▶ _Exercise prompt_
The line containing "crow_target_device_id row = creation_target_device_id" marks the end, so write out exactly every line from the top of the entries below through that one.

▶ _Data records_
_ _ _ _ _

Lemma create_new_refines db db1 s c row :
  tasks_represent db1 s → tasks_ok config s → creation_ok c → creation_created_at c <= I64_MAX →
  0 < len (creation_request_text c) <= MAX_A2A_TEXT_BYTES →
  s !! task_pk (creation_key c) = None →
  dom (a2a_context db1) = {[creation_context_pk c]} ∪ views_contexts s →
  a2a_context db1 !! creation_context_pk c = Some row →
  crow_conversation_id row = creation_conversation_id c →
  crow_target_device_id row = creation_target_device_id c →
  refines db (transact db (
    require_task_capacity config db1;;
    require_payload_capacity config db1 (len (creation_request_text c));;
    db ← insert_task db1 c;
    db ← insert_status db (creation_key c) 0 Submitted None (creation_created_at c);
    db ← insert_message db (mk_A2ATaskMessage (creation_key c) (creation_source_message_id c) User
        (creation_request_text c) (creation_created_at c)) 1;
    task ← load_task db (creation_key c);
    Ok (TaskCreated task, db)))
  (fail_if (max_tasks config <=? Z.of_nat (size s)) CapacityExceeded;;
   fail_if (max_payload_bytes config <? views_payload s + len (creation_request_text c))
     CapacityExceeded;;
   Ok (TaskCreated (record_of (new_view c)), <[task_pk (creation_key c) := new_view c]> s)).
Proof.
  intros Hrep Hok Hc Ht Htext Hnone Hdom Hrow Hr1 Hr2.
  unfold require_task_capacity. rewrite (rep_tasks _ _ Hrep), map_size_fmap.
  destruct (max_tasks config <=? Z.of_nat (size s)) eqn:Hsz; [done|]. cbn [fail_if mbind result_bind].
  rewrite (payload_capacity db1 s) by (done || unfold MAX_A2A_TEXT_BYTES, MAX_A2A_STORED_ARTIFACT_BYTES in *; lia).
  destruct (max_payload_bytes config <? _) eqn:Hpay; [done|]. cbn [fail_if mbind result_bind].
  destruct Hc as [Hc1 Hc2 Hc3] eqn:Hc'.
  destruct (insert_new_task_spec db1 s c row) as (d1 & d2 & d3 & -> & H2 & H3 & Hrep' & Hctx);
    [done..|lia|done|done|done|].
  cbn [mbind result_bind]. rewrite H2. cbn [mbind result_bind]. rewrite H3. cbn [mbind result_bind].
  assert (tasks_ok config (<[task_pk (creation_key c) := new_view c]> s)) as Hok'.
  { apply tasks_ok_insert; [done..|by apply view_ok_new|bool_prop; lia|]. bool_prop.
    unfold view_payload, view_messages, view_artifacts. simpl. lia. }
  rewrite (load_task_spec config Hcfg d3 _ (creation_key c) Hrep' Hok'), lookup_insert_eq.
  cbn [mbind result_bind]. split; [done|]. split; [|done]. split; [done|]. simpl.
  rewrite Hctx, Hdom, contexts_insert by done. done.
Qed.

Lemma create_task_refines db s c :
  store_represents db s → tasks_ok config s → creation_ok c → creation_created_at c <= I64_MAX →
  0 < len (creation_request_text c) <= MAX_A2A_TEXT_BYTES →
  (∀ v, s !! task_pk (creation_key c) = Some v →
        view_identity_digest v = creation_identity_digest c → view_context_pk v = creation_context_pk c) →
  ∃ s1, swept (creation_created_at c) s s1 ∧ tasks_ok config s1
    ∧ refines db (create_task config db c) (create_spec config s1 c).
Proof.
  intros Hst Hok Hc Ht Htext Hcoll. unfold create_task.
  rewrite A2ATaskMessage_new_Ok by done. cbn [mbind result_bind].
  destruct (prune_sweeps db s (creation_created_at c) Hst Hok Ht) as (out & db0 & s1 & -> & Hst1 & Hok1 & Hsw).
  exists s1. split; [done|]. split; [done|]. cbn [mbind result_bind]. unfold create_spec.
  destruct (ensure_context_spec db0 s1 c Hst1 Hok1 Ht)
    as [[Hb ->]|[Hb [[-> ->]|(-> & db1 & row & -> & Hrep1 & Hdom & Hrow & Hr1 & Hr2)]]].
  { by rewrite (bool_decide_eq_true_2 (bound_elsewhere s1 c)). }
  { by rewrite (bool_decide_eq_false_2 (bound_elsewhere s1 c)). }
  rewrite (bool_decide_eq_false_2 (bound_elsewhere s1 c)) by done. cbn [fail_if mbind result_bind].
  rewrite (load_task_optional_spec config Hcfg db1 s1) by done. cbn [mbind result_bind].
  destruct (s1 !! task_pk (creation_key c)) as [v|] eqn:Hs1; cbn [fmap option_fmap option_map].
  - cbn [record_of record_identity_digest]. case_bool_decide as Hd; [|done]. cbn [transact].
    split; [done|]. split; [|done]. split; [done|]. simpl. rewrite Hdom.
    destruct (swept_view _ _ _ _ _ Hsw Hs1) as (v0 & Hv0 & E).
    assert (view_context_pk v = creation_context_pk c) as <-.
    { destruct E as [->| ->]; [by apply Hcoll|]. apply (Hcoll v0 Hv0). exact Hd. }
    assert (view_context_pk v ∈ views_contexts s1) by (apply elem_of_map_to_set; eauto).
    set_solver.
  - cbn [message_text]. by eapply create_new_refines.
Qed.

(** ** Transitions *)

Lemma represents_update_contexts db db' s pk v v' :
  store_represents db s → s !! pk = Some v → view_context_pk v' = view_context_pk v →
  tasks_represent db' (<[pk := v']> s) → a2a_context db' = a2a_context db →
  store_represents db' (<[pk := v']> s).
Proof.
  intros [_ Hdom] Hs Hc Hrep Hctx. split; [done|].
  by rewrite Hctx, Hdom, (contexts_update _ _ v).
Qed.

(** The plan of [policy.rs] on a represented task. *)
Lemma plan_spec pk v t :
  view_ok config pk v → view_key v = transition_key t →
  plan_a2a_task_transition (record_of v) t
  = (let c := current_status v in
     if bool_decide (status_generation c ≠ transition_expected_generation t) then
       if (transition_expected_generation t + 1 =? status_generation c)
          && bool_decide (status_state c = transition_state t)
          && bool_decide (reason_str <$> status_terminal_reason c
                          = reason_str <$> transition_terminal_reason t)
       then Ok Existing else Err Conflict
     else
       fail_if (negb (a2a_task_state_transition_is_allowed (status_state c) (transition_state t))
                || negb (a2a_task_status_reason_is_valid (transition_state t)
                           (transition_terminal_reason t))
                || (transition_occurred_at t <? status_occurred_at c)) InvalidTransition;;
       Ok (if bool_decide (transition_state t = Completed) then RequireCompletionEvidence else Apply)).
Proof.
  intros Hv Hk. destruct (current_status_facts _ _ _ Hv) as (Hg & _ & _).
  unfold plan_a2a_task_transition. cbn [record_of record_key record_generation record_state
    record_terminal_reason record_updated_at]. rewrite Hk.
  pass_guard by (by apply bool_decide_neq_false). cbv zeta.
  assert (is_some_and (checked_add U64_MAX (transition_expected_generation t) 1)
            (λ generation, generation =? status_generation (current_status v))
          = (transition_expected_generation t + 1 =? status_generation (current_status v))) as ->; [|done].
  unfold checked_add. destruct (Z.leb_spec (transition_expected_generation t + 1) U64_MAX); [done|].
  simpl. symmetry. apply Z.eqb_neq. unfold U64_MAX in *. lia.
Qed.
(* ===== verification/A2AStoreRun.v ===== *)
(** * Histories of the A2A task store

    [task_op] are the calls that write; [a2a_run] performs a sequence of them and
    [task_steps] is the abstract system they implement.  The theorems hold for every
    sequence of these calls.  The calls that only read are outside [task_op]: what they
    answer on the tables of a history is stated where they are used, among it that
    [status_updates] answers corrupt data for a generation the task has not reached. *)

From S2P Require Import Prelude Identifiers A2AContracts A2ATaskModel A2AStore A2AStoreSpec A2AStoreProofs A2AStoreOps.
Open Scope Z_scope.

(** ** Identity digests *)

Lemma fixed_app_inj {k} (x y : FixedBytes k) (r s : bytes) :
  as_bytes x ++ r = as_bytes y ++ s → x = y ∧ r = s.
Proof.
  pose proof (bytes_length x) as L1. pose proof (bytes_length y) as L2. apply Nat.eqb_eq in L1, L2.
  intros [E ->]%app_inj_1; [|congruence]. by apply as_bytes_inj in E.
Qed.

Lemma append_bytes_inj (x y r s : bytes) :
  len x <= MAX_A2A_IDENTIFIER_BYTES → len y <= MAX_A2A_IDENTIFIER_BYTES →
  append_bytes x ++ r = append_bytes y ++ s → x = y ∧ r = s.
Proof.
  unfold append_bytes, MAX_A2A_IDENTIFIER_BYTES. rewrite <- !(assoc_L (++)).
  intros Hx Hy. apply prefixed_inj; simpl; lia.
Qed.

Lemma append_id_inj {k k'} (x : A2AId k) (y : A2AId k') (r s : bytes) :
  append_bytes (as_str x) ++ r = append_bytes (as_str y) ++ s → as_str x = as_str y ∧ r = s.
Proof. apply append_bytes_inj; apply as_str_length. Qed.

Lemma append_task_key_inj key key' (r s : bytes) :
  append_task_key key ++ r = append_task_key key' ++ s → key = key' ∧ r = s.
Proof.
  unfold append_task_key. rewrite <- !(assoc_L (++)).
  intros [E1 E]%append_bytes_inj; [|apply tenant_str_length..].
  apply append_id_inj in E as [E2%as_str_inj E]. apply append_id_inj in E as [E3%as_str_inj E].
  apply tenant_str_inj in E1. destruct key, key'. simpl in *. by subst.
Qed.
(* ===== verification/A2AListing.v ===== *)
(** * Listing A2A tasks

    Following the cursors of [list_tasks] visits every visible task of a context exactly
    once, newest first, and ends. *)

From S2P Require Import Prelude Identifiers A2AContracts A2ATaskModel A2AStore A2AStoreSpec A2AStoreProofs A2AStoreOps A2AStoreRun A2ALifecycle.
Open Scope Z_scope.

(** ** What a listing shows *)

(** A task of the context, with its content. *)
Definition visible (query : A2ATaskListQuery) (entry : TaskPk * TaskView) : bool :=
  bool_decide (entry.1.1.1 = as_str (query_agent_id query))
  && bool_decide (entry.1.1.2 = default [] (as_str <$> query_tenant query))
  && bool_decide (as_str (view_context_id entry.2) = as_str (query_context_id query))
  && negb (view_pruned entry.2).

Definition entry_key (entry : TaskPk * TaskView) : Z * text := (view_created_at entry.2, entry.1.2).

Global Instance list_compare_desc_total : TotalCompare list_compare_desc.
Proof. apply (flip_compare_total (pair_compare Z.compare bytes_compare)). apply _. Qed.

(** Newest first. *)
Definition listed (query : A2ATaskListQuery) (s : task_views) : list (TaskPk * TaskView) :=
  sort_by entry_key list_compare_desc (List.filter (visible query) (map_to_list s)).
(* ===== verification/A2ASources.v ===== *)
(** * Where the contents of the task store come from

    Every task, status, message and artifact of the store was written by one of the calls
    of its history ([sourced]).  The second half gives the answers of the compound reads
    that the gateway makes, in terms of the abstract state. *)

From S2P Require Import Prelude Identifiers A2AContracts A2ATaskModel A2AStore A2AStoreSpec A2AStoreProofs A2AStoreOps A2AStoreRun A2ALifecycle.
Open Scope Z_scope.

Section sources.
Context `{Sha256} (config : A2ASqliteTaskStoreConfig) (Hcfg : store_config_ok config).

Definition creation_message (c : A2ATaskCreation) : A2ATaskMessage :=
  mk_A2ATaskMessage (creation_key c) (creation_source_message_id c) User (creation_request_text c)
    (creation_created_at c).

Definition status_from (v : TaskView) (t : A2ATaskTransition) (status : StoredA2ATaskStatus) : Prop :=
  transition_key t = view_key v ∧ status_state status = transition_state t
  ∧ status_terminal_reason status = transition_terminal_reason t
  ∧ status_occurred_at status = transition_occurred_at t.

Definition artifact_call (ops : list task_op) (a : A2ATaskArtifact) : Prop :=
  (∃ now, OpArtifact a now ∈ ops) ∨ ∃ now maximum, OpWorkingArtifact a now maximum ∈ ops.

Record view_from (ops : list task_op) (c : A2ATaskCreation) (v : TaskView) : Prop := {
  from_created : OpCreate c ∈ ops;
  from_identity : identity_of v = identity_of (new_view c);
  from_messages : ∀ content, view_content v = Some content →
    ∃ rest, content_messages content = creation_message c :: rest
      ∧ ∀ m, m ∈ rest → ∃ now, OpMessage m now ∈ ops;
  from_artifacts : ∀ a, a ∈ view_artifacts v → artifact_call ops a;
  from_statuses : ∀ status, status ∈ view_later v → ∃ t, OpTransition t ∈ ops ∧ status_from v t status }.

Definition sourced (ops : list task_op) (s : task_views) : Prop :=
  ∀ pk v, s !! pk = Some v → ∃ c, view_from ops c v.

Lemma view_from_new ops c : OpCreate c ∈ ops → view_from ops c (new_view c).
Proof.
  intros Hc. split; [done..| | |].
  - intros content [= <-]. exists []. split; [done|]. intros m Hm. by apply elem_of_nil in Hm.
  - intros a Ha. by apply elem_of_nil in Ha.
  - intros t Ht. by apply elem_of_nil in Ht.
Qed.

Lemma view_from_prune ops c v : view_from ops c v → view_from ops c (prune_content v).
Proof.
  intros [Hc Hi Hm Ha Hs]. split; [done..|intros a Hin; by apply elem_of_nil in Hin|done].
Qed.

Lemma view_from_message ops c v m now :
  view_from ops c v → OpMessage m now ∈ ops → view_from ops c (add_message v m).
Proof.
  intros [Hc Hi Hm Ha Hs] Hop. split; [done..| | |done].
  - intros content (c0 & Hc0 & ->)%fmap_Some. destruct (Hm c0 Hc0) as (rest & E & Hrest).
    exists (rest ++ [m]). simpl. split; [by rewrite E|].
    intros m' [Hm'|Hm'%list_elem_of_singleton]%elem_of_app; [auto|]. subst m'. eauto.
  - intros a Hin. apply Ha. unfold view_artifacts, add_message in Hin |- *. simpl in Hin.
    destruct (view_content v); exact Hin.
Qed.

Lemma view_from_artifact ops c v a :
  view_from ops c v → artifact_call ops a → view_from ops c (add_artifact v a).
Proof.
  intros [Hc Hi Hm Ha Hs] Hop. split; [done..| | |done].
  - intros content (c0 & Hc0 & ->)%fmap_Some. exact (Hm c0 Hc0).
  - intros a' Hin. unfold view_artifacts, add_artifact in Hin, Ha. simpl in Hin.
    destruct (view_content v); [|by apply elem_of_nil in Hin]. simpl in Hin, Ha.
    apply elem_of_app in Hin as [Hin|Hin%list_elem_of_singleton]; [auto|]. by subst.
Qed.

Lemma view_from_status ops c v t d :
  view_from ops c v → OpTransition t ∈ ops → transition_key t = view_key v →
  view_from ops c (add_status v (status_of_transition v t) d).
Proof.
  intros [Hc Hi Hm Ha Hs] Hop Hkey. split; [done..|].
  intros status [Hin|Hin%list_elem_of_singleton]%elem_of_app; [by apply Hs|]. subst status.
  exists t. done.
Qed.

Lemma sourced_update ops s pk c v : sourced ops s → view_from ops c v → sourced ops (<[pk := v]> s).
Proof. intros Hs Hv pk' v' [[_ <-]|[_ Hl]]%lookup_insert_Some; eauto. Qed.

Lemma sourced_swept ops now s s' : sourced ops s → swept config now s s' → sourced ops s'.
Proof.
  intros Hs Hsw pk v Hv. destruct (swept_view _ _ _ _ _ _ Hsw Hv) as (v0 & Hv0 & E).
  destruct (Hs pk v0 Hv0) as [c Hc]. exists c. destruct E as [->| ->]; [done|by apply view_from_prune].
Qed.

Lemma create_spec_sourced ops s c a s' :
  sourced ops s → OpCreate c ∈ ops → create_spec config s c = Ok (a, s') → sourced ops s'.
Proof.
  intros Hs Hop. unfold create_spec. intros E. inv_ok. destruct (s !! task_pk _); inv_ok; subst; [done|].
  eapply sourced_update; [done|]. by apply view_from_new.
Qed.

Lemma transition_spec_sourced ops s t a s' :
  tasks_ok config s → sourced ops s → OpTransition t ∈ ops → transition_spec config s t = Ok (a, s') →
  sourced ops s'.
Proof.
  intros Hok Hs Hop. unfold transition_spec. intros E. inv_ok; subst; [done|].
  match goal with Hv : s !! _ = Some ?v |- _ =>
    destruct (Hs _ _ Hv) as [c Hc]; eapply sourced_update; [done|];
    apply view_from_status; [exact Hc|done|symmetry; by eapply view_key_of]
  end.
Qed.

Lemma message_spec_sourced ops s m now a s' :
  sourced ops s → OpMessage m now ∈ ops → message_spec config s m = Ok (a, s') → sourced ops s'.
Proof.
  intros Hs Hop. unfold message_spec. intros E. inv_ok. destruct (list_find _ _) as [[i m']|]; inv_ok; subst; [done|].
  match goal with Hv : s !! _ = Some ?v |- _ => destruct (Hs _ _ Hv) as [c Hc] end.
  eapply sourced_update; [done|]. by eapply view_from_message.
Qed.

Lemma artifact_spec_sourced ops s x working maximum a s' :
  sourced ops s → artifact_call ops x → artifact_spec config s x working maximum = Ok (a, s') → sourced ops s'.
Proof.
  intros Hs Hop. unfold artifact_spec. intros E. inv_ok. destruct (list_find _ _) as [[i x']|]; inv_ok; subst; [done|].
  match goal with Hv : s !! _ = Some ?v |- _ => destruct (Hs _ _ Hv) as [c Hc] end.
  eapply sourced_update; [done|]. by apply view_from_artifact.
Qed.

Lemma task_step_sourced ops s op r s' :
  tasks_ok config s → sourced ops s → op ∈ ops → task_step config s op r s' → sourced ops s'.
Proof.
  intros Hok Hs Hop Hstep. destruct Hstep as [op _|c s1 r s' _ Hsw E|t r s' E|m now s1 r s' _ Hsw E
    |a now s1 r s' _ Hsw E|a now maximum s1 r s' _ Hsw E|now out s1 _ Hsw]; [done|..].
  all: try (pose proof (sourced_swept _ _ _ _ Hs Hsw) as Hs1).
  all: try (apply outcome_Ok in E as [(e & _ & _ & ->)|(x & E & _)]; [done|]).
  - by eapply create_spec_sourced.
  - by eapply transition_spec_sourced.
  - by eapply message_spec_sourced.
  - eapply artifact_spec_sourced; [done| |done]. left. eauto.
  - eapply artifact_spec_sourced; [done| |done]. right. eauto.
  - done.
Qed.

Lemma sourced_empty ops : sourced ops ∅.
Proof. by intros pk v Hv. Qed.

Lemma run_sourced ops all db s :
  collision_free all → ops ⊆ all → Forall op_typed ops → originates all s → sourced all s →
  store_represents db s → tasks_ok config s →
  ∃ s', store_represents (a2a_run config db ops).2 s' ∧ tasks_ok config s' ∧ originates all s' ∧ sourced all s'.
Proof.
  intros Hfree. revert db s. induction ops as [|op ops IH]; intros db s Hsub Htyped Ho Hsrc Hst Hok; [eauto|].
  apply Forall_cons in Htyped as [Htyped Htyped'].
  assert (op ∈ all) as Hop by set_solver.
  destruct (a2a_step_refines config Hcfg db s op Hst Hok Htyped) as (s1 & Hstep & Hst1 & Hok1).
  { by eapply originates_distinguished. }
  simpl. destruct (a2a_step config db op) as [r db1]. simpl in *.
  destruct (IH db1 s1) as (s2 & Hst2 & Hok2 & Ho2 & Hs2); [set_solver|done|..|done|done|].
  { exact (task_step_originates config all s op _ s1 Ho Hop Htyped Hstep). }
  { exact (task_step_sourced all s op _ s1 Hok Hsrc Hop Hstep). }
  destruct (a2a_run config db1 ops) as [rs db2]. simpl in *. eauto.
Qed.

(** The abstract state after a run, with the source of everything in it. *)
Lemma sourced_state ops :
  Forall op_typed ops → collision_free ops →
  ∃ s, store_represents (tables_after config ops) s ∧ tasks_ok config s ∧ originates ops s ∧ sourced ops s.
Proof.
  intros Htyped Hfree. apply (run_sourced ops ops empty_a2a_db ∅);
    [assumption|reflexivity|assumption|done|apply sourced_empty|apply empty_represents|by apply empty_tasks_ok].
Qed.

(** One more call, with the state before and after it. *)
Lemma run_step_sourced ops op :
  Forall op_typed (ops ++ [op]) → collision_free (ops ++ [op]) →
  ∃ s s', store_represents (tables_after config ops) s ∧ tasks_ok config s ∧ sourced (ops ++ [op]) s
    ∧ store_represents (tables_after config (ops ++ [op])) s' ∧ tasks_ok config s' ∧ sourced (ops ++ [op]) s'
    ∧ task_step config s op (a2a_step config (tables_after config ops) op).1 s'.
Proof.
  intros Htyped Hfree. pose proof Htyped as [Ht1 [Ht2 _]%Forall_cons]%Forall_app.
  assert (op ∈ ops ++ [op]) as Hop by set_solver.
  destruct (run_sourced ops (ops ++ [op]) empty_a2a_db ∅) as (s & Hst & Hok & Ho & Hs);
    [assumption|set_solver|assumption|done|apply sourced_empty|apply empty_represents|by apply empty_tasks_ok|].
  destruct (a2a_step_refines config Hcfg (tables_after config ops) s op Hst Hok Ht2) as (s' & Hstep & Hst' & Hok').
  { exact (originates_distinguished _ _ _ Hfree Ho Hop Ht2). }
  exists s, s'. rewrite tables_after_snoc. split_and!; try done.
  exact (task_step_sourced _ s op _ s' Hok Hs Hop Hstep).
Qed.

Lemma create_spec_view s c o s' :
  create_spec config s c = Ok (o, s') →
  ∃ v, s' !! task_pk (creation_key c) = Some v
    ∧ (o = TaskCreated (record_of v) ∨ o = TaskExisting (record_of v)).
Proof.
  unfold create_spec. intros E. inv_ok. destruct (s !! task_pk _) as [v|] eqn:Hv; inv_ok; subst; [eauto|].
  eexists. rewrite lookup_insert_eq. eauto.
Qed.

(** ** Answers of the compound reads *)

Lemma validate_page_limit_Ok limit configured u :
  validate_page_limit limit configured = Ok u → 0 <= limit → 1 <= limit <= MAX_PAGE_SIZE.
Proof.
  unfold validate_page_limit. intros E%fail_if_Ok Hl. rewrite !orb_false_iff, Z.eqb_neq, !Z.ltb_ge in E. lia.
Qed.

Lemma validate_artifact_read_limit_Ok limit configured n :
  validate_artifact_read_limit limit configured = Ok n → 0 <= limit →
  n = Z.min limit configured ∧ n <= MAX_PAGE_SIZE.
Proof.
  unfold validate_artifact_read_limit. destruct (_ || _) eqn:E; [done|]. intros [= <-] Hl.
  rewrite orb_false_iff, Z.eqb_neq, Z.ltb_ge in E. lia.
Qed.

Lemma pruned_empty v : view_pruned v = true → view_messages v = [] ∧ view_artifacts v = [].
Proof. unfold view_pruned, view_messages, view_artifacts. by destruct (view_content v). Qed.

Lemma task_snapshot_Ok db s key messages_limit artifacts_limit snapshot :
  store_represents db s → tasks_ok config s → 0 <= messages_limit → 0 <= artifacts_limit →
  task_snapshot config db key messages_limit artifacts_limit = Ok snapshot →
  ∃ v, s !! task_pk key = Some v ∧ snapshot_task snapshot = record_of v
    ∧ snapshot_messages snapshot = newest messages_limit (stored_messages (view_messages v))
    ∧ snapshot_artifacts snapshot
      = take (Z.to_nat (Z.min artifacts_limit (max_artifacts_per_task config)))
          (stored_artifacts (view_artifacts v)).
Proof.
  intros [Hrep Hd] Hok Hm Ha E. unfold task_snapshot in E.
  apply bind_Ok in E as (u & E1 & E). apply (fun H => validate_page_limit_Ok _ _ _ H Hm) in E1.
  apply bind_Ok in E as (n & E2 & E). apply (fun H => validate_artifact_read_limit_Ok _ _ _ H Ha) in E2 as [-> E2].
  rewrite (load_task_spec config Hcfg db s key Hrep Hok) in E.
  destruct (s !! task_pk key) as [v|] eqn:Hv; [|done]. cbn [mbind result_bind] in E. exists v.
  pose proof (config_artifacts _ Hcfg) as Hca.
  change (record_content_pruned (record_of v)) with (view_pruned v) in E.
  destruct (view_pruned v) eqn:Hp.
  - injection E as <-. destruct (pruned_empty v Hp) as [-> ->]. split_and!; try done; try lia;
      unfold newest, stored_artifacts; simpl; by rewrite ?drop_nil, ?take_nil.
  - rewrite (load_task_messages_spec config Hcfg db s key v) in E by (done || lia).
    cbn [mbind result_bind] in E.
    rewrite (load_artifacts_spec config Hcfg db s key v) in E by (done || lia). by injection E as <-.
Qed.

Lemma stream_updates_Ok db s key generation sequence messages_limit artifacts_limit updates :
  store_represents db s → tasks_ok config s → 0 <= messages_limit → 0 <= artifacts_limit →
  0 <= generation → 0 <= sequence →
  stream_updates config db key generation sequence messages_limit artifacts_limit = Ok updates →
  ∃ v, s !! task_pk key = Some v ∧ updates_task updates = record_of v
    ∧ generation <= status_generation (current_status v)
    ∧ sequence <= len (view_artifacts v)
    ∧ updates_statuses updates = drop (Z.to_nat (generation + 1)) (view_statuses v)
    ∧ updates_messages updates = newest messages_limit (stored_messages (view_messages v))
    ∧ updates_artifacts updates
      = take (Z.to_nat (Z.min artifacts_limit (max_artifacts_per_task config)))
          (drop (Z.to_nat sequence) (stored_artifacts (view_artifacts v))).
Proof.
  intros [Hrep Hd] Hok Hm Ha Hg Hs E. unfold stream_updates in E.
  apply bind_Ok in E as (u & E1 & E). apply (fun H => validate_page_limit_Ok _ _ _ H Hm) in E1.
  apply bind_Ok in E as (n & E2 & E). apply (fun H => validate_artifact_read_limit_Ok _ _ _ H Ha) in E2 as [-> E2].
  rewrite (load_task_spec config Hcfg db s key Hrep Hok) in E.
  destruct (s !! task_pk key) as [v|] eqn:Hv; [|done]. cbn [mbind result_bind] in E. exists v.
  apply bind_Ok in E as ([] & E3%fail_if_Ok & E). apply Z.ltb_ge in E3.
  change (record_generation (record_of v)) with (status_generation (current_status v)) in E3.
  rewrite (load_status_updates_spec config db s key v) in E by (done || lia). cbn [mbind result_bind] in E.
  change (record_content_pruned (record_of v)) with (view_pruned v) in E.
  pose proof (config_artifacts _ Hcfg) as Hca.
  destruct (view_pruned v) eqn:Hp.
  - apply bind_Ok in E as ([] & E4%fail_if_Ok & [= <-]). apply negb_false_iff, Z.eqb_eq in E4 as ->.
    destruct (pruned_empty v Hp) as [-> ->]. split_and!; try done; try lia;
      unfold newest, stored_artifacts; simpl; by rewrite ?drop_nil, ?take_nil.
  - rewrite (artifact_count_spec db s key v Hrep Hv) in E.
    apply bind_Ok in E as ([] & E4%fail_if_Ok & E). apply Z.ltb_ge in E4.
    destruct (view_artifacts_ok config Hcfg _ _ (ok_views _ _ Hok _ _ Hv)) as [_ Hlen].
    rewrite (load_artifacts_after_spec config Hcfg db s key v) in E by (done || lia).
    cbn [mbind result_bind] in E.
    rewrite (load_task_messages_spec config Hcfg db s key v) in E by (done || lia). by injection E as <-.
Qed.

End sources.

_ _ _ _ _

▶ _Answer_
Lemma create_new_refines db db1 s c row :
  tasks_represent db1 s → tasks_ok config s → creation_ok c → creation_created_at c <= I64_MAX →
  0 < len (creation_request_text c) <= MAX_A2A_TEXT_BYTES →
  s !! task_pk (creation_key c) = None →
  dom (a2a_context db1) = {[creation_context_pk c]} ∪ views_contexts s →
  a2a_context db1 !! creation_context_pk c = Some row →
  crow_conversation_id row = creation_conversation_id c →
  crow_target_device_id row = creation_target_device_id c →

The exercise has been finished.